Baucus Questions Oil Executives on Need for Tax Breaks
With $35 billion in 1st quarter profits, do companies need $2 billion in annual tax breaks?
Senate Finance Committee Chairman Max Baucus (D-Mont.) today questioned executives from the five largest oil and gas companies on whether the $2.1 billion spent annually on tax breaks for the oil and gas companies is the best use of taxpayer dollars, particularly given the top companies are on pace to make $140 billion in profits this year.
“With high deficits and debt, we have to make tough choices, but it isn’t a tough decision to end taxpayer subsidies for oil and gas companies making $35 billion in the first quarter alone.”Baucus said. “These tax breaks represent less than two percent of what these companies are on track to make this year, so it’s clear they aren't needed to ensure profitability and they haven’t kept gas prices down. Montana is a big state where people drive more, so with record gas prices squeezing folks at home, tax breaks for big oil are clearly not the best use of taxpayer dollars.”
At the hearing, Baucus noted that gas prices, which are expected to remain at close to $4 a gallon for the rest of the summer, are up over $1 a gallon compared to last year. He contrasted the increased costs families will pay this year for gasoline with the increased profits oil and gas companies will collect.

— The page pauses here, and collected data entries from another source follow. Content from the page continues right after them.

(* ===== verification/Generator.v ===== *)
(** * Generator: the driver protocol of [SurfaceGenerator]

    Lines 11-39 of [src/src/roughgan/data/generators.py] and their
    callers [load_dataset_from_generator] ([src/src/roughgan/data/loaders.py],
    lines 13-20) and [generate] ([src/src/roughml/cli/dataset.py],
    lines 42-49).

    The machine state is the one generator object (its configuration,
    [_mean] and [_length]), the Python generator frames that
    [__iter__] has created, and numpy's global random state.  The
    operations are [g(length)] ([__call__]: it stores the length in the
    object and returns the same object), [len(g)] ([__len__] through
    Python's [len], which refuses a negative or non-integer result),
    [iter(g)] (a new frame, no code run yet) and [next(it)] (the first
    call evaluates [range(self._length)], every call that yields runs
    [generate_surface]).  A frame that returned or raised is finished:
    [next] on it raises [StopIteration] again.

    [generate_surface] is a parameter of the section: the theorems here
    hold for any surface computation that reads the object and threads
    the random state.  [gen_seq] runs the loop of [__iter__] eagerly;
    [collect_refines_gen_seq] shows that the lazy frames compute it,
    with a [StopIteration] raised by [generate_surface] turned into
    [RuntimeError] as Python does for generator bodies. *)

From S2P Require Import Prelude.

(** The state of a frame of the generator function [__iter__]. *)
Inductive frame :=
| Created
| Running (remaining : nat)
| Finished.

Section Driver.
Context {Cfg Seed Surface : Type}.

(** The attributes of a generator object. *)
Record gen_obj := {
  cfg : Cfg;
  g_mean : Z;
  g_length : pyval
}.

Record machine := {
  obj : gen_obj;
  frames : list frame;
  rng : Seed
}.

Context (generate_surface : gen_obj -> Seed -> res (Surface * Seed)).

(** [__init__] (lines 11-21): [_mean = 0], [_length = 0]. *)
Definition gen_init (c : Cfg) (s : Seed) : machine :=
  {| obj := {| cfg := c; g_mean := 0; g_length := PInt 0 |}; frames := []; rng := s |}.

(** [g(length)] (lines 29-32): [self._length = length; return self]. *)
Definition m_call (len : pyval) (m : machine) : machine :=
  {| obj := {| cfg := cfg (obj m); g_mean := g_mean (obj m); g_length := len |};
     frames := frames m; rng := rng m |}.

(** [len(g)] (lines 34-35): Python's [len] raises [ValueError] for a
    negative [__len__] and [TypeError] for a non-integer one. *)
Definition m_len (m : machine) : res Z :=
  match g_length (obj m) with
  | PInt z => if (z <? 0)%Z then Err ValueError else Ok z
  | PNone => Err TypeError
  end.

(** [iter(g)] (line 37): a new frame; returns its index. *)
Definition m_iter (m : machine) : machine * nat :=
  ({| obj := obj m; frames := frames m ++ [Created]; rng := rng m |}, length (frames m)).

(** An exception leaving a generator body: a [StopIteration] raised
    inside it becomes a [RuntimeError] (PEP 479). *)
Definition gen_error (e : pyexc) : pyexc :=
  match e with
  | StopIteration => RuntimeError
  | _ => e
  end.

(** One pass of [for _ in range(...): yield self.generate_surface()]
    with [k] values of the range left. *)
Definition run_step (o : gen_obj) (k : nat) (s : Seed) : res Surface * frame * Seed :=
  match k with
  | O => (Err StopIteration, Finished, s)
  | S k' =>
      match generate_surface o s with
      | Ok (surf, s') => (Ok surf, Running k', s')
      | Err e => (Err (gen_error e), Finished, s)
      end
  end.

(** [next] on a frame: the first call evaluates [range(self._length)]
    ([TypeError] for [None]; a negative int gives an empty range). *)
Definition frame_next (o : gen_obj) (f : frame) (s : Seed) : res Surface * frame * Seed :=
  match f with
  | Created =>
      match g_length o with
      | PNone => (Err TypeError, Finished, s)
      | PInt z => run_step o (Z.to_nat z) s
      end
  | Running k => run_step o k s
  | Finished => (Err StopIteration, Finished, s)
  end.
(** C14 The cache is never refreshed: once a call has succeeded with a
    cache directory, a call with any other archive and the same cache
    returns the first archive's surfaces and leaves the file system as
    it is. *)
Theorem load_dataset_from_zip_stale_cache f p1 p2 (transforms : list Transform) limit cache f1 y1 :
  load_dataset_from_zip load_mat zip_members f p1 transforms limit (Some cache) = Ok (f1, y1) ->
  load_dataset_from_zip load_mat zip_members f1 p2 transforms limit (Some cache)
  = Ok (f1, (p2, y1.2)).
Proof.
  unfold load_dataset_from_zip. destruct (is_dir f cache) eqn:Hd.
  - destruct (islice _ limit) as [files|e] eqn:Hf; res_simpl; [|done].
    destruct (for_each files _ []) as [surfaces|e] eqn:Hs; res_simpl; [|done].
    intros [= <- <-]. rewrite Hd, Hf. res_simpl. by rewrite Hs.
  - destruct (islice _ limit) as [files|e] eqn:Hf; res_simpl; [|done].
    destruct (for_each files _ []) as [surfaces|e] eqn:Hs; res_simpl; [|done].
    intros [= <- <-]. rewrite is_dir_extract, listing_extract.
    rewrite listing_extract in Hf. rewrite Hf. res_simpl. by rewrite Hs.
Qed.

(** C18 A negative [limit] is not rejected: [[:limit, :]] drops the
    last [|limit|] surfaces of the stored dataset. *)
Theorem load_dataset_from_pt_negative_limit p (transforms : list Transform) k ds :
  from_pt p = Ok ds -> (k < 0)%Z -> (Z.to_nat (- k) <= List.length (ds_surfaces ds))%nat ->
  exists ds' dropped, load_dataset_from_pt from_pt p transforms (PInt k) = Ok (p, ds')
    /\ ds_surfaces ds = ds_surfaces ds' ++ dropped /\ List.length dropped = Z.to_nat (- k).
Proof.
  intros Hp Hk Hlen. unfold load_dataset_from_pt. rewrite Hp. res_simpl.
  set (keep := Z.to_nat (Z.of_nat (List.length (ds_surfaces ds)) + k)).
  assert (Hs : py_slice_to k (ds_surfaces ds) = take keep (ds_surfaces ds)).
  { unfold py_slice_to. by destruct (Z.leb_spec 0 k); [lia|]. }
  destruct transforms; (eexists _, (drop keep (ds_surfaces ds)); split_and!;
    [reflexivity | simpl; by rewrite Hs, take_drop | rewrite length_drop; unfold keep; lia]).
Qed.

Lemma pt_loop_bound dir transforms k files :
  (0 <= k)%Z -> (forall path, exists ds, from_pt path = Ok ds) ->
  (pt_loop from_pt dir transforms (PInt k) files).2 = None
  /\ (List.length (pt_loop from_pt dir transforms (PInt k) files).1 <= List.length files)%nat
  /\ Forall (fun y => List.length (ds_surfaces y.2) <= Z.to_nat k)%nat
       (pt_loop from_pt dir transforms (PInt k) files).1.
Proof.
  intros Hk Hpt. induction files as [|e files (IHe & IHl & IHf)]; simpl; [split_and!; auto|].
  destruct (_ || _); simpl; [split_and!; [done|lia|done]|].
  destruct (Hpt (path_join dir (e_name e))) as [ds Eds].
  unfold load_dataset_from_pt. rewrite Eds. res_simpl.
  destruct (pt_loop from_pt dir transforms (PInt k) files) as [ys err]. simpl in *.
  split_and!; [done|lia|]. constructor; [|done]. simpl.
  unfold py_slice_to. destruct (Z.leb_spec 0 k); [|lia].
  destruct transforms; simpl; rewrite length_take; lia.
Qed.
(** An ordinal [transform] keeps the shape of its input. *)
Lemma kbins_transform_ordinal d bins X n m :
  kb_encode d = Ordinal -> kb_bins d = Some bins -> List.length bins = m -> 0 < n ->
  has_shape n m X ->
  exists Y, kbins_transform d X = Ok Y /\ has_shape n m (out_rows Y) /\ out_sparse Y = false.
Proof.
  intros He Hb Hl Hn [HX Hrows]. unfold kbins_transform. rewrite Hb.
  destruct X as [|row rest]; simpl in HX; [lia|]. pose proof (Forall_inv Hrows) as Hrow; simpl in Hrow.
  rewrite Hrow, <- Hl, Nat.eqb_refl, He. cbn [negb]. eexists. split_and!; [reflexivity| |done].
  cbn [out_rows]. apply has_shape_fmap2. split; [rewrite length_fmap; simpl; lia|].
  apply Forall_fmap, (Forall_impl _ _ _ Hrows). intros r Hr. simpl.
  rewrite length_zip_with. lia.
Qed.

Lemma kbins_transform_mismatch d X n m m' :
  option_map List.length (kb_bins d) = Some m -> has_shape n m' X -> m' <> m ->
  kbins_transform d X = Err ValueError.
Proof.
  intros Hb [HX Hrows] Hne. unfold kbins_transform.
  destruct (kb_bins d) as [bins|]; [|done]. simpl in Hb. injection Hb as Hb.
  destruct X as [|row rest]; [done|]. pose proof (Forall_inv Hrows) as Hrow; simpl in Hrow.
  rewrite Hrow. by destruct (Nat.eqb_spec m' (List.length bins)); [lia|].
Qed.

(** The sklearn model satisfies the interface's laws: a fitted ordinal
    [KBinsDiscretizer] keeps the shape of its input, in [fit_transform]
    and in [transform], and [transform] rejects an input with another
    number of features, whatever the strategy. *)
Lemma kbins_laws_proof `{KMeans} : DiscretizerLaws kbins.
Proof.
  split.
  - intros d X n m Hord Hn Hm HX. cbn -[Nat.leb kbins_fit kbins_transform] in *.
    destruct (kb_encode d) eqn:He; try done. apply Nat.leb_le in Hord.
    destruct (kbins_fit_shape d X n m Hn Hm Hord HX) as (d' & -> & He' & Hb' & Hl). res_simpl.
    destruct (kb_bins d') as [bins|] eqn:Hbins; [|done]. injection Hl as Hl.
    destruct (kbins_transform_ordinal d' bins X n m) as (Y & -> & HY & Hsp);
      [by rewrite He'|done|done|done|done|].
    res_simpl. exists d', Y. split_and!; [done..| |].
    + rewrite Hbins. simpl. congruence.
    + rewrite He', He, Hb'. by apply Nat.leb_le.
  - intros d X n m Hord Hf Hn HX. cbn -[Nat.leb kbins_fit kbins_transform] in *.
    destruct (kb_encode d) eqn:He; try done. destruct (kb_bins d) as [bins|] eqn:Hb; [|done].
    injection Hf as Hf. by apply (kbins_transform_ordinal d bins X n m).
  - intros d X n m m' Hf HX Hne. cbn -[Nat.leb kbins_fit kbins_transform] in *. by apply (kbins_transform_mismatch d X n m m').
Qed.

Baucus looked at the facts to counter claims that ending taxpayer subsidies could increase gas prices. He looked at one of the subsidies, the Domestic Manufacturing Deduction, also called Section 199, which was created in 2004 when gas prices averaged about $1.85 per gallon. Baucus questioned whether these tax incentives have been an effective investment to keep prices down, given that prices have risen to nearly $4 a gallon since the deduction was created.
He also noted a 2007 Joint Economic Committee analysis, which found that repealing the oil and gas tax breaks would not raise energy prices for consumers. Baucus discussed how oil prices are set on a world market, and because the U.S. share of production is only 10 percent, it is nearly impossible to pass on to consumers the cost cutting oil and gas subsidies.
Baucus asked if oil and gas deductions and credits have moved the country toward energy sources made in America. He noted a 2009 Treasury Department estimate that eliminating every single oil and gas tax break for the entire oil and gas industry would cause domestic oil and gas production to fall by less than one half of one percent, so eliminating oil and gas subsidies for only the five most profitable oil companies would have even less effect.
Baucus examined data from financial documents the five largest companies filed with the Securities and Exchange Commission (SEC). He showed that, according to those documents, the average cost to produce a barrel of oil was $11 in 2010. The average price these companies received for a barrel of oil was $72. He noted that with oil prices almost 40 percent higher today, the companies’ profits are even greater this year. Baucus asked why these companies would cut domestic production when prices are so high and profits so significant.
And Baucus noted that while some argue that oil and gas profits create much-needed jobs, SEC documents show that nearly 60 percent of these companies’ 2010 profits went to stock buybacks and dividends, not job creation.